#### RECORD EXCERPTS:
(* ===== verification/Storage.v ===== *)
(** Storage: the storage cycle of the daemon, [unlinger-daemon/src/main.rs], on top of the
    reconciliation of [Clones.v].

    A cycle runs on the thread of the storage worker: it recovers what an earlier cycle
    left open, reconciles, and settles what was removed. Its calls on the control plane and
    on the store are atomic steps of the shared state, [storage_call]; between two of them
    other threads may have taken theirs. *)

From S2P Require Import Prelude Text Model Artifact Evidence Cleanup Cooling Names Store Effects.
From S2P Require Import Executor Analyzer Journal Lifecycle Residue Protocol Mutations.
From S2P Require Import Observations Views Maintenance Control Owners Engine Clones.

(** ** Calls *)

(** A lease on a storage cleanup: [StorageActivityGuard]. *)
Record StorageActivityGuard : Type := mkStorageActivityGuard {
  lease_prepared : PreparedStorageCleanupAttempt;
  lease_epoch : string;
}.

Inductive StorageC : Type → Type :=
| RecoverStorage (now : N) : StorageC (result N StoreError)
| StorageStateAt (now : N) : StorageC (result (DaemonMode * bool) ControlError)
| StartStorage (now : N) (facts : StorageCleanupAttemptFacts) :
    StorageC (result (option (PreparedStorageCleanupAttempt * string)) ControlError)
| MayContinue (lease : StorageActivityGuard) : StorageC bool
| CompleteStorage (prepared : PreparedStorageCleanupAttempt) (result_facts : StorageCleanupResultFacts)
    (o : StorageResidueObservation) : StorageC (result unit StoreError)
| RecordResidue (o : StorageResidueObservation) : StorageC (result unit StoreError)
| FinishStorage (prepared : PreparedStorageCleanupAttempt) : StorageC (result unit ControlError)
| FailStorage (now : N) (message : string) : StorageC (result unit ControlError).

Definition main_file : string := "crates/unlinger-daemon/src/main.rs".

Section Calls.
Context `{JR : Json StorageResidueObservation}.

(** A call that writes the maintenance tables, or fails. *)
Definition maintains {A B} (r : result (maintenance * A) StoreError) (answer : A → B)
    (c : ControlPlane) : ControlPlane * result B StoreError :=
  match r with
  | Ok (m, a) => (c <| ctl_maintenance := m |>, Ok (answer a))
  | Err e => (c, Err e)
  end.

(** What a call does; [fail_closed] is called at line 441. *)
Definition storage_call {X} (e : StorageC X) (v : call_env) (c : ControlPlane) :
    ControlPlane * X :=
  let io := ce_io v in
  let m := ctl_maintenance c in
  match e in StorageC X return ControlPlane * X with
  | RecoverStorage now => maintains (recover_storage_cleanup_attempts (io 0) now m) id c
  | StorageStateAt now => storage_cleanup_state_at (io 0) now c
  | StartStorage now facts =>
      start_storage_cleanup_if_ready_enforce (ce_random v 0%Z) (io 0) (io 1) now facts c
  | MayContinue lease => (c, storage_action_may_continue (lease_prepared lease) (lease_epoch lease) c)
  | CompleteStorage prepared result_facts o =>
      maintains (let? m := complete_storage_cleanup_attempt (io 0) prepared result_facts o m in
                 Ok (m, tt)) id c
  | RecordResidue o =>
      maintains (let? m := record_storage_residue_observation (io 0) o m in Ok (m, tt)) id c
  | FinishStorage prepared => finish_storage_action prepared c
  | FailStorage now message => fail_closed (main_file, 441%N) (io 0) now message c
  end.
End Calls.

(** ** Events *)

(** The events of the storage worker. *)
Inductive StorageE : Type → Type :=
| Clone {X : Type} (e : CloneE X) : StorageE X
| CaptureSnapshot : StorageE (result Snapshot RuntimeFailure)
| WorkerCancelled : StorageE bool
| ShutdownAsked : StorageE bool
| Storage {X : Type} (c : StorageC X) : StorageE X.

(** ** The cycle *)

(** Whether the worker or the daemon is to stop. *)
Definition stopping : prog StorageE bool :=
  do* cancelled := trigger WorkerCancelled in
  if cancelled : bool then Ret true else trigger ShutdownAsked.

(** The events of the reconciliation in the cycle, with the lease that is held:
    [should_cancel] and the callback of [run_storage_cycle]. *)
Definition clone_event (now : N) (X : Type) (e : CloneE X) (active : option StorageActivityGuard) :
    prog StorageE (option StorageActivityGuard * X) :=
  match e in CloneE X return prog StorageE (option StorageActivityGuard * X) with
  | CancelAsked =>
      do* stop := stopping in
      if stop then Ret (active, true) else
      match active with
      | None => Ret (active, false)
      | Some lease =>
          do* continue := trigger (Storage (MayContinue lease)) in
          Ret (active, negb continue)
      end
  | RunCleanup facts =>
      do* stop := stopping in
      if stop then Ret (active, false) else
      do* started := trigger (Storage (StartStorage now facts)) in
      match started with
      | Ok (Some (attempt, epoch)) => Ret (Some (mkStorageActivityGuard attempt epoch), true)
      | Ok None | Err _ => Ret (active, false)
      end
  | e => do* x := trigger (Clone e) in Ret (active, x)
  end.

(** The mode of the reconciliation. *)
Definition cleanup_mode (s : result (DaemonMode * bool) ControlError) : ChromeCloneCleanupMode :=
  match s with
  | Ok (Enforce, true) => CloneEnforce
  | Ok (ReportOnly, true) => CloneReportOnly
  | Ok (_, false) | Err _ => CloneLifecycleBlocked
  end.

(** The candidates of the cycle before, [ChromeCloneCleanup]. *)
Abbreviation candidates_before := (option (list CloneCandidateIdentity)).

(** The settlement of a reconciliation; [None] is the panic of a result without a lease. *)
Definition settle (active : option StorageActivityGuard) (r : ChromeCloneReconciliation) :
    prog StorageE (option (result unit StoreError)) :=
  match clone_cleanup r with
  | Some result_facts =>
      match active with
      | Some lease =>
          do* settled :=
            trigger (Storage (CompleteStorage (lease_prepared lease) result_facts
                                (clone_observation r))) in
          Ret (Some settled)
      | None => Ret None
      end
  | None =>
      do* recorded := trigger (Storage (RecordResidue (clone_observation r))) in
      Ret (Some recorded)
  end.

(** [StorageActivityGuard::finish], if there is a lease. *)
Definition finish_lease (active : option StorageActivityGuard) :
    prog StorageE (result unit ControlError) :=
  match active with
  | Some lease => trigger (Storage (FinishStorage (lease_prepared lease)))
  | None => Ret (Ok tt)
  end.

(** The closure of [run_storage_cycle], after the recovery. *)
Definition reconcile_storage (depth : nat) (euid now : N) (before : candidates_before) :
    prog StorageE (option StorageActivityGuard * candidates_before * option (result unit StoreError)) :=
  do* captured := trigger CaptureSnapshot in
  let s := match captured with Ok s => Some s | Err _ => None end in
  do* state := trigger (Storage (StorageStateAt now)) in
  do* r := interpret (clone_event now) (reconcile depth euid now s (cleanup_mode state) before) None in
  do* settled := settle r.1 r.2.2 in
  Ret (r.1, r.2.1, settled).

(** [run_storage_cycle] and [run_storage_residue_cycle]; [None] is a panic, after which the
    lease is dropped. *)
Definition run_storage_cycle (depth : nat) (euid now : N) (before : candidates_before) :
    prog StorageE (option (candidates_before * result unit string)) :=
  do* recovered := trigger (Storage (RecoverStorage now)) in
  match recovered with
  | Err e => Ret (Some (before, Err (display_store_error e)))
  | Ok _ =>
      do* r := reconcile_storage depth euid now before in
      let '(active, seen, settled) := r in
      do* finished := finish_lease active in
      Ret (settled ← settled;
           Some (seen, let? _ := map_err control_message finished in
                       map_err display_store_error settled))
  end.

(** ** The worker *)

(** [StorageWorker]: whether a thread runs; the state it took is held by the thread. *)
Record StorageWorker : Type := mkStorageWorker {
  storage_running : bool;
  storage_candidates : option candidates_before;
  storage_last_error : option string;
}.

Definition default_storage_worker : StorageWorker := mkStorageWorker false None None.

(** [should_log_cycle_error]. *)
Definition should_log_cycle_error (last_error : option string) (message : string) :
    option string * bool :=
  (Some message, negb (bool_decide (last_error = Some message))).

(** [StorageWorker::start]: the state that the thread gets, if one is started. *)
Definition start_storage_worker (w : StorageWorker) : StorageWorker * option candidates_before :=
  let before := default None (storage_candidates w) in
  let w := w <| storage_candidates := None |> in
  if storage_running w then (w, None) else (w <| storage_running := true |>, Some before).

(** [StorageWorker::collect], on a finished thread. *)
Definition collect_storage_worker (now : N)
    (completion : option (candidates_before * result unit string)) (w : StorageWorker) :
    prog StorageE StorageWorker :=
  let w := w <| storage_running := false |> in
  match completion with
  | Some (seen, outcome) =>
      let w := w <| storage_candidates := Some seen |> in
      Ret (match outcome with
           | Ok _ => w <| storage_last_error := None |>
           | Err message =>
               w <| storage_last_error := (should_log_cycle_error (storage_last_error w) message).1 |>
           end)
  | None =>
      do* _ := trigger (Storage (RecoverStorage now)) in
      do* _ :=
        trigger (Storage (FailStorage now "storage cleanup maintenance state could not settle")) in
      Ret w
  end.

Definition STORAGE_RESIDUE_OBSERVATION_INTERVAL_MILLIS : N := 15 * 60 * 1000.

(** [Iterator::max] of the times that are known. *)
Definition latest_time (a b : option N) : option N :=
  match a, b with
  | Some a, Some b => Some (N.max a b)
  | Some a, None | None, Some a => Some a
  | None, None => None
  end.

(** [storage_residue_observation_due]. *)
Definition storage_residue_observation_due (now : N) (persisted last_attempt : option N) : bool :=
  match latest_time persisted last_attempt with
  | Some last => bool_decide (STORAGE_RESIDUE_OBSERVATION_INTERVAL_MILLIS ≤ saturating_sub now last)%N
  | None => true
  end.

#### TASK DETAILS:
Starting at the line with "Definition storage_residue_observation_due (now", restate every line word for word through the end of the listing above.

#### TASK RESULT:
Definition storage_residue_observation_due (now : N) (persisted last_attempt : option N) : bool :=
  match latest_time persisted last_attempt with
  | Some last => bool_decide (STORAGE_RESIDUE_OBSERVATION_INTERVAL_MILLIS ≤ saturating_sub now last)%N
  | None => true
  end.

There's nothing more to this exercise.